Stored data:
══════════════════════════════

(* ===== verification/Ip4.v ===== *)
(** * IPv4 arithmetic (common.js)

    Conversions between dotted addresses and integers, subnet ranges, address
    classes and masks.  A missing array element is [undefined]: its string
    conversions are those of the empty capture, its ToNumber is NaN. *)
From S2P Require Import Prelude JsNum JsString JsRegex.
Open Scope Z_scope.

Module Ip4.

(** ** getSubnetRange, rangeInSubnet *)

(** [masks] and [bits]. *)
Definition mask_bits : list (jstr * Z) :=
  [(js "255", 0); (js "254", 1); (js "252", 2); (js "248", 3); (js "240", 4);
   (js "224", 5); (js "192", 6); (js "128", 7); (js "0", 8)].

(** [nextBits] of one part of the mask; [None] is the -1 of the source. *)
Fixpoint find_bits (tbl : list (jstr * Z)) (part : jstr) : option Z :=
  match tbl with
  | [] => None
  | (m, b) :: tbl' => if m =s part then Some b else find_bits tbl' part
  end.

Fixpoint subnet_bits (parts : list jstr) (acc : Z) : option Z :=
  match parts with
  | [] => Some acc
  | p :: ps => match find_bits mask_bits p with
               | Some b => subnet_bits ps (acc + b)
               | None => None
               end
  end.

(** The loop that moves the subnet up to the address; the length is at least 1,
    so [testIpEnd] iterations are enough. *)
Fixpoint subnet_start (fuel : nat) (len testIpEnd start : Z) : Z :=
  match fuel with
  | O => start
  | S f => if start + len <? testIpEnd then subnet_start f len testIpEnd (start + len) else start
  end.

(** [None] is the empty array. *)
Definition getSubnetRange (mask ip : jstr) : option (Z * Z) :=
  let splitMask := split_char 46 mask in
  if negb (length splitMask =? 4)%nat then None
  else match subnet_bits splitMask 0 with
       | None => None
       | Some subnetBits =>
           let subnetLength := 2 ^ subnetBits in
           let testIpEnd := match split_char 46 ip !! 3%nat with Some p => parseInt p | None => NaN end in
           let subnetStart :=
             match testIpEnd with
             | Dec e _ => subnet_start (Z.to_nat e) subnetLength e 0
             | _ => 0
             end in
           Some (subnetStart, subnetStart + subnetLength - 1)
       end.

Definition rangeInSubnet (mask ip : jstr) (start end_ : Z) : bool :=
  match getSubnetRange mask ip with
  | Some (subnetStart, subnetEnd) => (subnetStart <=? start) && (end_ <=? subnetEnd)
  | None => false
  end.

(** ** parseIp, ipToStr, parseCidr *)

(** [+ip[i]]. *)
Definition part_num (l : list jstr) (i : nat) : num :=
  match l !! i with Some p => toNumber p | None => NaN end.

Definition parseIp (s : jstr) : num :=
  let ip := split_char 46 s in
  let d256 x y := Num.add (Num.mul x (Int 256)) y in
  d256 (d256 (d256 (part_num ip 0) (part_num ip 1)) (part_num ip 2)) (part_num ip 3).

Definition ipToStr (ip : num) : jstr :=
  str_of_Z (Num.shr ip (Int 24)) ++ js "."
  ++ str_of_Z (Num.band (Num.sar ip (Int 16)) 255) ++ js "."
  ++ str_of_Z (Num.band (Num.sar ip (Int 8)) 255) ++ js "."
  ++ str_of_Z (Num.band (Num.toInt32 ip) 255).

Definition re_digits : re := Eval vm_compute in rx "(\d+)".
Definition re_one : re := Eval vm_compute in rx "1".

Definition parseCidr (ip : jstr) : Z :=
  fold_left (fun cidr p =>
    cidr + zlen (match_all re_one (toStringRadix 2 (Num.shr (toNumber p) (Int 0)))))
    (match_all re_digits ip) 0.

(** ** Address classes *)
Definition ipInRange (ip start end_ : jstr) : bool :=
  Num.leb (parseIp start) (parseIp ip) && Num.leb (parseIp ip) (parseIp end_).

Definition ipInClassA (ip : jstr) := ipInRange ip (js "0.0.0.0") (js "127.255.255.255").
Definition ipInClassB (ip : jstr) := ipInRange ip (js "128.0.0.0") (js "191.255.255.255").
Definition ipInClassC (ip : jstr) := ipInRange ip (js "192.0.0.0") (js "223.255.255.255").
Definition ipInClassD (ip : jstr) := ipInRange ip (js "224.0.0.0") (js "239.255.255.255").
Definition ipInClassE (ip : jstr) := ipInRange ip (js "240.0.0.0") (js "255.255.255.255").
Definition ipInPrivateClassA (ip : jstr) := ipInRange ip (js "10.0.0.0") (js "10.255.255.255").
Definition ipInPrivateClassB (ip : jstr) := ipInRange ip (js "172.16.0.0") (js "172.31.255.255").
Definition ipInPrivateClassC (ip : jstr) := ipInRange ip (js "192.168.0.0") (js "192.168.255.255").
Definition ipInPrivate (ip : jstr) := ipInPrivateClassA ip || ipInPrivateClassB ip || ipInPrivateClassC ip.
Definition ipInLinkLocal (ip : jstr) := ipInRange ip (js "169.254.0.0") (js "169.254.255.255").
Definition ipInLocalhost (ip : jstr) := ipInRange ip (js "127.0.0.0") (js "127.255.255.255").

(** ** parsePaddedInt, getIpInteger, getMaskInteger, getIpRangeIntegers *)
Definition re_blanks : re := Eval vm_compute in rx "[\t ]+".
Definition re_zero : re := Eval vm_compute in rx "^0".
Definition re_minus_zero : re := Eval vm_compute in rx "^\-0".

(** Each turn removes a leading zero, so the length is enough fuel. *)
Fixpoint strip_zeros (fuel : nat) (s : jstr) : jstr :=
  match fuel with
  | O => s
  | S f =>
      if ((1 <? zlen s) && test re_zero s) || ((2 <? zlen s) && test re_minus_zero s)
      then strip_zeros f (replace re_minus_zero (js "-") (replace re_zero [] s))
      else s
  end.

Definition parsePaddedInt (intStr : jstr) : num :=
  let s := replace re_blanks [] intStr in
  parseInt (strip_zeros (length s) s).

Definition re_quad : re := Eval vm_compute in rx "^(\d+)\.(\d+)\.(\d+)\.(\d+)$".

Definition getIpInteger (ipStr : jstr) : num :=
  match exec re_quad ipStr with
  | Some ip =>
      Num.add (Num.add (Num.add
        (Int (Num.shl (parsePaddedInt (group 1 ip)) (Int 24)))
        (Int (Num.shl (parsePaddedInt (group 2 ip)) (Int 16))))
        (Int (Num.shl (parsePaddedInt (group 3 ip)) (Int 8))))
        (parsePaddedInt (group 4 ip))
  | None => NaN
  end.

Definition getMaskInteger (maskSize : jstr) : num :=
  Int (Num.shl (Int (-1)) (Num.sub (Int 32) (parsePaddedInt maskSize))).

Definition re_slash : re := Eval vm_compute in rx "\/".
Definition re_slash_split : re := Eval vm_compute in rx "[\t ]*\/[\t ]*".
Definition re_dot : re := Eval vm_compute in rx "\.".
Definition re_dash : re := Eval vm_compute in rx "-".
Definition re_dash_split : re := Eval vm_compute in rx "[\t ]*\-[\t ]*".

(** An element of a split string that is there when the separator is. *)
Definition nth_str (l : list jstr) (i : nat) : jstr := default [] (l !! i).

Definition getIpRangeIntegers (ipStr : jstr) : num * num :=
  if test re_slash ipStr then
    let split := split_re re_slash_split ipStr in
    let ipInt := getIpInteger (nth_str split 0) in
    let ipMaskInt := if test re_dot (nth_str split 1) then getIpInteger (nth_str split 1)
                     else getMaskInteger (nth_str split 1) in
    let startInt := Num.band (Num.toInt32 ipInt) (Num.toInt32 ipMaskInt) in
    (Int startInt, Int (Num.bor startInt (Num.bnot (Num.toInt32 ipMaskInt))))
  else if test re_dash ipStr then
    let split := split_re re_dash_split ipStr in
    (getIpInteger (nth_str split 0), getIpInteger (nth_str split 1))
  else (getIpInteger ipStr, getIpInteger ipStr).

End Ip4.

══════════════════════════════

▶ The problem
What is wanted is the full set of entries above, reproduced exactly.

▶ Answer section
(* ===== verification/Ip4.v ===== *)
(** * IPv4 arithmetic (common.js)

    Conversions between dotted addresses and integers, subnet ranges, address
    classes and masks.  A missing array element is [undefined]: its string
    conversions are those of the empty capture, its ToNumber is NaN. *)
From S2P Require Import Prelude JsNum JsString JsRegex.
Open Scope Z_scope.

Module Ip4.

(** ** getSubnetRange, rangeInSubnet *)

(** [masks] and [bits]. *)
Definition mask_bits : list (jstr * Z) :=
  [(js "255", 0); (js "254", 1); (js "252", 2); (js "248", 3); (js "240", 4);
   (js "224", 5); (js "192", 6); (js "128", 7); (js "0", 8)].

(** [nextBits] of one part of the mask; [None] is the -1 of the source. *)
Fixpoint find_bits (tbl : list (jstr * Z)) (part : jstr) : option Z :=
  match tbl with
  | [] => None
  | (m, b) :: tbl' => if m =s part then Some b else find_bits tbl' part
  end.

Fixpoint subnet_bits (parts : list jstr) (acc : Z) : option Z :=
  match parts with
  | [] => Some acc
  | p :: ps => match find_bits mask_bits p with
               | Some b => subnet_bits ps (acc + b)
               | None => None
               end
  end.

(** The loop that moves the subnet up to the address; the length is at least 1,
    so [testIpEnd] iterations are enough. *)
Fixpoint subnet_start (fuel : nat) (len testIpEnd start : Z) : Z :=
  match fuel with
  | O => start
  | S f => if start + len <? testIpEnd then subnet_start f len testIpEnd (start + len) else start
  end.

(** [None] is the empty array. *)
Definition getSubnetRange (mask ip : jstr) : option (Z * Z) :=
  let splitMask := split_char 46 mask in
  if negb (length splitMask =? 4)%nat then None
  else match subnet_bits splitMask 0 with
       | None => None
       | Some subnetBits =>
           let subnetLength := 2 ^ subnetBits in
           let testIpEnd := match split_char 46 ip !! 3%nat with Some p => parseInt p | None => NaN end in
           let subnetStart :=
             match testIpEnd with
             | Dec e _ => subnet_start (Z.to_nat e) subnetLength e 0
             | _ => 0
             end in
           Some (subnetStart, subnetStart + subnetLength - 1)
       end.

Definition rangeInSubnet (mask ip : jstr) (start end_ : Z) : bool :=
  match getSubnetRange mask ip with
  | Some (subnetStart, subnetEnd) => (subnetStart <=? start) && (end_ <=? subnetEnd)
  | None => false
  end.

(** ** parseIp, ipToStr, parseCidr *)

(** [+ip[i]]. *)
Definition part_num (l : list jstr) (i : nat) : num :=
  match l !! i with Some p => toNumber p | None => NaN end.

Definition parseIp (s : jstr) : num :=
  let ip := split_char 46 s in
  let d256 x y := Num.add (Num.mul x (Int 256)) y in
  d256 (d256 (d256 (part_num ip 0) (part_num ip 1)) (part_num ip 2)) (part_num ip 3).

Definition ipToStr (ip : num) : jstr :=
  str_of_Z (Num.shr ip (Int 24)) ++ js "."
  ++ str_of_Z (Num.band (Num.sar ip (Int 16)) 255) ++ js "."
  ++ str_of_Z (Num.band (Num.sar ip (Int 8)) 255) ++ js "."
  ++ str_of_Z (Num.band (Num.toInt32 ip) 255).

Definition re_digits : re := Eval vm_compute in rx "(\d+)".
Definition re_one : re := Eval vm_compute in rx "1".

Definition parseCidr (ip : jstr) : Z :=
  fold_left (fun cidr p =>
    cidr + zlen (match_all re_one (toStringRadix 2 (Num.shr (toNumber p) (Int 0)))))
    (match_all re_digits ip) 0.

(** ** Address classes *)
Definition ipInRange (ip start end_ : jstr) : bool :=
  Num.leb (parseIp start) (parseIp ip) && Num.leb (parseIp ip) (parseIp end_).

Definition ipInClassA (ip : jstr) := ipInRange ip (js "0.0.0.0") (js "127.255.255.255").
Definition ipInClassB (ip : jstr) := ipInRange ip (js "128.0.0.0") (js "191.255.255.255").
Definition ipInClassC (ip : jstr) := ipInRange ip (js "192.0.0.0") (js "223.255.255.255").
Definition ipInClassD (ip : jstr) := ipInRange ip (js "224.0.0.0") (js "239.255.255.255").
Definition ipInClassE (ip : jstr) := ipInRange ip (js "240.0.0.0") (js "255.255.255.255").
Definition ipInPrivateClassA (ip : jstr) := ipInRange ip (js "10.0.0.0") (js "10.255.255.255").
Definition ipInPrivateClassB (ip : jstr) := ipInRange ip (js "172.16.0.0") (js "172.31.255.255").
Definition ipInPrivateClassC (ip : jstr) := ipInRange ip (js "192.168.0.0") (js "192.168.255.255").
Definition ipInPrivate (ip : jstr) := ipInPrivateClassA ip || ipInPrivateClassB ip || ipInPrivateClassC ip.
Definition ipInLinkLocal (ip : jstr) := ipInRange ip (js "169.254.0.0") (js "169.254.255.255").
Definition ipInLocalhost (ip : jstr) := ipInRange ip (js "127.0.0.0") (js "127.255.255.255").

(** ** parsePaddedInt, getIpInteger, getMaskInteger, getIpRangeIntegers *)
Definition re_blanks : re := Eval vm_compute in rx "[\t ]+".
Definition re_zero : re := Eval vm_compute in rx "^0".
Definition re_minus_zero : re := Eval vm_compute in rx "^\-0".

(** Each turn removes a leading zero, so the length is enough fuel. *)
Fixpoint strip_zeros (fuel : nat) (s : jstr) : jstr :=
  match fuel with
  | O => s
  | S f =>
      if ((1 <? zlen s) && test re_zero s) || ((2 <? zlen s) && test re_minus_zero s)
      then strip_zeros f (replace re_minus_zero (js "-") (replace re_zero [] s))
      else s
  end.

Definition parsePaddedInt (intStr : jstr) : num :=
  let s := replace re_blanks [] intStr in
  parseInt (strip_zeros (length s) s).

Definition re_quad : re := Eval vm_compute in rx "^(\d+)\.(\d+)\.(\d+)\.(\d+)$".

Definition getIpInteger (ipStr : jstr) : num :=
  match exec re_quad ipStr with
  | Some ip =>
      Num.add (Num.add (Num.add
        (Int (Num.shl (parsePaddedInt (group 1 ip)) (Int 24)))
        (Int (Num.shl (parsePaddedInt (group 2 ip)) (Int 16))))
        (Int (Num.shl (parsePaddedInt (group 3 ip)) (Int 8))))
        (parsePaddedInt (group 4 ip))
  | None => NaN
  end.

Definition getMaskInteger (maskSize : jstr) : num :=
  Int (Num.shl (Int (-1)) (Num.sub (Int 32) (parsePaddedInt maskSize))).

Definition re_slash : re := Eval vm_compute in rx "\/".
Definition re_slash_split : re := Eval vm_compute in rx "[\t ]*\/[\t ]*".
Definition re_dot : re := Eval vm_compute in rx "\.".
Definition re_dash : re := Eval vm_compute in rx "-".
Definition re_dash_split : re := Eval vm_compute in rx "[\t ]*\-[\t ]*".

(** An element of a split string that is there when the separator is. *)
Definition nth_str (l : list jstr) (i : nat) : jstr := default [] (l !! i).

Definition getIpRangeIntegers (ipStr : jstr) : num * num :=
  if test re_slash ipStr then
    let split := split_re re_slash_split ipStr in
    let ipInt := getIpInteger (nth_str split 0) in
    let ipMaskInt := if test re_dot (nth_str split 1) then getIpInteger (nth_str split 1)
                     else getMaskInteger (nth_str split 1) in
    let startInt := Num.band (Num.toInt32 ipInt) (Num.toInt32 ipMaskInt) in
    (Int startInt, Int (Num.bor startInt (Num.bnot (Num.toInt32 ipMaskInt))))
  else if test re_dash ipStr then
    let split := split_re re_dash_split ipStr in
    (getIpInteger (nth_str split 0), getIpInteger (nth_str split 1))
  else (getIpInteger ipStr, getIpInteger ipStr).

End Ip4.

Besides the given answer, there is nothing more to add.